─── Data shown

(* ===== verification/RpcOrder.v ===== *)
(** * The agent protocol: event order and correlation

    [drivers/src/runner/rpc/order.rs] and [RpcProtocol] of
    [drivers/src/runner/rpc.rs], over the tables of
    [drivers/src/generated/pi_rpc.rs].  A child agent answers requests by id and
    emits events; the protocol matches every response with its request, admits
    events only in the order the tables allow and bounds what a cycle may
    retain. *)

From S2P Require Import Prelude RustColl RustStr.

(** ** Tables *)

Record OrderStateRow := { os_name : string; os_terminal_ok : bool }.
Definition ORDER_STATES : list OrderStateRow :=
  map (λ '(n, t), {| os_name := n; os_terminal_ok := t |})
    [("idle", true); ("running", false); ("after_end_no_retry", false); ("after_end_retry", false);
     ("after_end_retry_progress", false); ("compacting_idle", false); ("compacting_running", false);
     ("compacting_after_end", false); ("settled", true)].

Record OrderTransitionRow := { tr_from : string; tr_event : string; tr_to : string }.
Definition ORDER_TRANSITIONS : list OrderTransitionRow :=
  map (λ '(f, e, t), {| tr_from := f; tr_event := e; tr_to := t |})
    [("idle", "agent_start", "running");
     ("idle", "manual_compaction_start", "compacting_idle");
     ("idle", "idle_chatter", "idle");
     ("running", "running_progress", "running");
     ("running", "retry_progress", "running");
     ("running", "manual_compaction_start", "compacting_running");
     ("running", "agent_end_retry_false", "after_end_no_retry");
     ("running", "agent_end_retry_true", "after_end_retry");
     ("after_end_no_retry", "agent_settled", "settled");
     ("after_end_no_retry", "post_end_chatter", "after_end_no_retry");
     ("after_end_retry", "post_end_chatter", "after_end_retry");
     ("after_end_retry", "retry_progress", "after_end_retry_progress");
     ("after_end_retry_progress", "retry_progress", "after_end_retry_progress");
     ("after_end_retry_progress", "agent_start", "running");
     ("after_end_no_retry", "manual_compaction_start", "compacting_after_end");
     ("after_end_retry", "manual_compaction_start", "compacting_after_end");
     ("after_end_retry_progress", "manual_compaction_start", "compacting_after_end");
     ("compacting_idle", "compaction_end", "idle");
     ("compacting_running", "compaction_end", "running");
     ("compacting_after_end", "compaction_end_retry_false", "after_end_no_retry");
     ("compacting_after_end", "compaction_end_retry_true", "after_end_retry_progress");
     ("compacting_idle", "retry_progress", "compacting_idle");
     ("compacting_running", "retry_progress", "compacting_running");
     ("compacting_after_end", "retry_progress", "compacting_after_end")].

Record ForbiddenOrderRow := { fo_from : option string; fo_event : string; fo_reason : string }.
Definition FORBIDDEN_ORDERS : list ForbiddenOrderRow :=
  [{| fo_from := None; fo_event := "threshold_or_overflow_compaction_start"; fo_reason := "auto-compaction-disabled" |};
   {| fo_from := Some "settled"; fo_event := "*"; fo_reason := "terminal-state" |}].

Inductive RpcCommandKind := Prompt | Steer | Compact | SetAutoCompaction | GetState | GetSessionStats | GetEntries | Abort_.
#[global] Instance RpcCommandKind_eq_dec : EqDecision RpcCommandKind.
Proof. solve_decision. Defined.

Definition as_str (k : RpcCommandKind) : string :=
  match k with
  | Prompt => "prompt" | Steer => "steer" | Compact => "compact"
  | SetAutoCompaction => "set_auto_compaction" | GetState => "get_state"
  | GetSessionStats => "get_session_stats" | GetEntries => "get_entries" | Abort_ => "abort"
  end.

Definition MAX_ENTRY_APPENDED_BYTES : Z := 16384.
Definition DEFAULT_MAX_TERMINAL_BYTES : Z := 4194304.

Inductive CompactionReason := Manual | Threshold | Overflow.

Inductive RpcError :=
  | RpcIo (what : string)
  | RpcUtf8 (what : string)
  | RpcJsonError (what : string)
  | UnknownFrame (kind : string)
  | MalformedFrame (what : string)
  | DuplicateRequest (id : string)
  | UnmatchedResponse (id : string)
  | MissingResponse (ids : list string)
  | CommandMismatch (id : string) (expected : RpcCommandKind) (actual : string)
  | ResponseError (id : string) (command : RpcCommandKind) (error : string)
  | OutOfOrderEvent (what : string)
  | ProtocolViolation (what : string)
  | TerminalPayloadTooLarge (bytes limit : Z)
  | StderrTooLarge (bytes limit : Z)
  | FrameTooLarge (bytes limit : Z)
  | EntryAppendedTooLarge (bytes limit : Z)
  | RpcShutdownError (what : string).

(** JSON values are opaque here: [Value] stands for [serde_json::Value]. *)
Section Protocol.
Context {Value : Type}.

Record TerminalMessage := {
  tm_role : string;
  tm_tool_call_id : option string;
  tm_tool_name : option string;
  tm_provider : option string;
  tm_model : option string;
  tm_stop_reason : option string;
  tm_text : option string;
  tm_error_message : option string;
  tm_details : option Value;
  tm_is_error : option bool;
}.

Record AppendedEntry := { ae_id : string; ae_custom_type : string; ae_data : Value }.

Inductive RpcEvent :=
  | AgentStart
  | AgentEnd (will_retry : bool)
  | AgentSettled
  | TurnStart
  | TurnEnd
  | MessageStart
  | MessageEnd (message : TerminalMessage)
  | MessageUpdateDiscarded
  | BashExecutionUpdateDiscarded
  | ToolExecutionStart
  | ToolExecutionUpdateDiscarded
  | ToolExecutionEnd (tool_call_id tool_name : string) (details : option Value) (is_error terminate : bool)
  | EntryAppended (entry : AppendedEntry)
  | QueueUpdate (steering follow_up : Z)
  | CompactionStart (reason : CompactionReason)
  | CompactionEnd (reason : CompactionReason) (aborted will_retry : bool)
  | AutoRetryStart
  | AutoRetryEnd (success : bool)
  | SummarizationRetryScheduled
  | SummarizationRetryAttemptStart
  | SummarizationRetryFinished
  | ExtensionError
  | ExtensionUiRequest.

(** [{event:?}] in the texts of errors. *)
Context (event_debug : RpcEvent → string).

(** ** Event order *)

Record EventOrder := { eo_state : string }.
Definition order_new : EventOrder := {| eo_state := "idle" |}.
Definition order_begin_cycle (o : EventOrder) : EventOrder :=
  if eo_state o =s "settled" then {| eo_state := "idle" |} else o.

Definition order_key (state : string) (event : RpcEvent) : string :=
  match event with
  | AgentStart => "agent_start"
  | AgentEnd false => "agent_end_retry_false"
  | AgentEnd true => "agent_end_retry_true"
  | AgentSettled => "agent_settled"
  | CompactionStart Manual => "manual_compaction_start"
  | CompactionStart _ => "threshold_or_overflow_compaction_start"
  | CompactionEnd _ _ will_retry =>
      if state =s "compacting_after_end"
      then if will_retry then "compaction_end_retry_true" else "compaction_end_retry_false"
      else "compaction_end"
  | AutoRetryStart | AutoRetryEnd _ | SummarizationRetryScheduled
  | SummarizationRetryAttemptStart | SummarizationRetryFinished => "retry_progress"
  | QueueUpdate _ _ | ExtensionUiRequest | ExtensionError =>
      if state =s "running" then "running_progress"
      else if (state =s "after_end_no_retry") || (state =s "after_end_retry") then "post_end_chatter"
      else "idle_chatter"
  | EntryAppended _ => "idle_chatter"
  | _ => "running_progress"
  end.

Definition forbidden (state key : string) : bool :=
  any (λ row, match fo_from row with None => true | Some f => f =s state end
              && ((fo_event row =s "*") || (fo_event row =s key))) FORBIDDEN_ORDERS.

──────
─── Data shown

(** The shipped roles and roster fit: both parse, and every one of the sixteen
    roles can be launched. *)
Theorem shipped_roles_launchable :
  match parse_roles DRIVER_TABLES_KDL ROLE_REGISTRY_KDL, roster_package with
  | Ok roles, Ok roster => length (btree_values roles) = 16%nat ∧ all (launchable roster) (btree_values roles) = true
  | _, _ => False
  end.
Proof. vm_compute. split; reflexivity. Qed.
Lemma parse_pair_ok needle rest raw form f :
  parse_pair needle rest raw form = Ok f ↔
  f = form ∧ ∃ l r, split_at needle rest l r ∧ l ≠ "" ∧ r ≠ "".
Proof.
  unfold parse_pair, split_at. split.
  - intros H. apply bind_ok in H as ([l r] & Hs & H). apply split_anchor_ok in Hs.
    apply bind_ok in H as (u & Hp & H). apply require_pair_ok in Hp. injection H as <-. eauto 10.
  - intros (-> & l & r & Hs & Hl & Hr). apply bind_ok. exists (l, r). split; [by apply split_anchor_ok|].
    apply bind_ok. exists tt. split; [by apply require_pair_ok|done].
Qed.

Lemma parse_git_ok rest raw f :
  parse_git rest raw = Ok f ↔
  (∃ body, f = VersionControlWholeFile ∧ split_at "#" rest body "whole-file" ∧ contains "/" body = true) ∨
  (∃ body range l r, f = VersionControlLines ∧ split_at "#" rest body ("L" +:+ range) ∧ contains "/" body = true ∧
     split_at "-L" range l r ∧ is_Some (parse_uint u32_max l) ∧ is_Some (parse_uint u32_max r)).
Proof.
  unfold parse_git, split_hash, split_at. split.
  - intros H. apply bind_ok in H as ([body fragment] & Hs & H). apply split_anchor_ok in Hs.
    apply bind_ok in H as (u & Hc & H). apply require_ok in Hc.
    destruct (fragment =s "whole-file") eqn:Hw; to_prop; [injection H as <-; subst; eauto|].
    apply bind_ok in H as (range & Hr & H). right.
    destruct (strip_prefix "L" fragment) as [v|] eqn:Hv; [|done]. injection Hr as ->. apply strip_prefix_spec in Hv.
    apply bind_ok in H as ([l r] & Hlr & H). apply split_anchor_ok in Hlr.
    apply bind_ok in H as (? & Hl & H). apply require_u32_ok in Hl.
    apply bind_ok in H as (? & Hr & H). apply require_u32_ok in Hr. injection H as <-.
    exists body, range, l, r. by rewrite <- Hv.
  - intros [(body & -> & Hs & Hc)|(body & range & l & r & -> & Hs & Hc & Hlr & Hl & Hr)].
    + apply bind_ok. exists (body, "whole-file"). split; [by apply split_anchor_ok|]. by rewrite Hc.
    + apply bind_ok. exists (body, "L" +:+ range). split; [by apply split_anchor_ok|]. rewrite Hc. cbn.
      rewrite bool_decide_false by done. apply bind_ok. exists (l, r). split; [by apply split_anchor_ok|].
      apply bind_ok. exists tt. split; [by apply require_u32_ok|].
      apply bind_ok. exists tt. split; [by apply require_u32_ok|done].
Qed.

──────

Description of the task — Show every line of the data that includes the string "AgentStart".

Solution to this problem —
  | AgentStart
  | AgentStart => "agent_start"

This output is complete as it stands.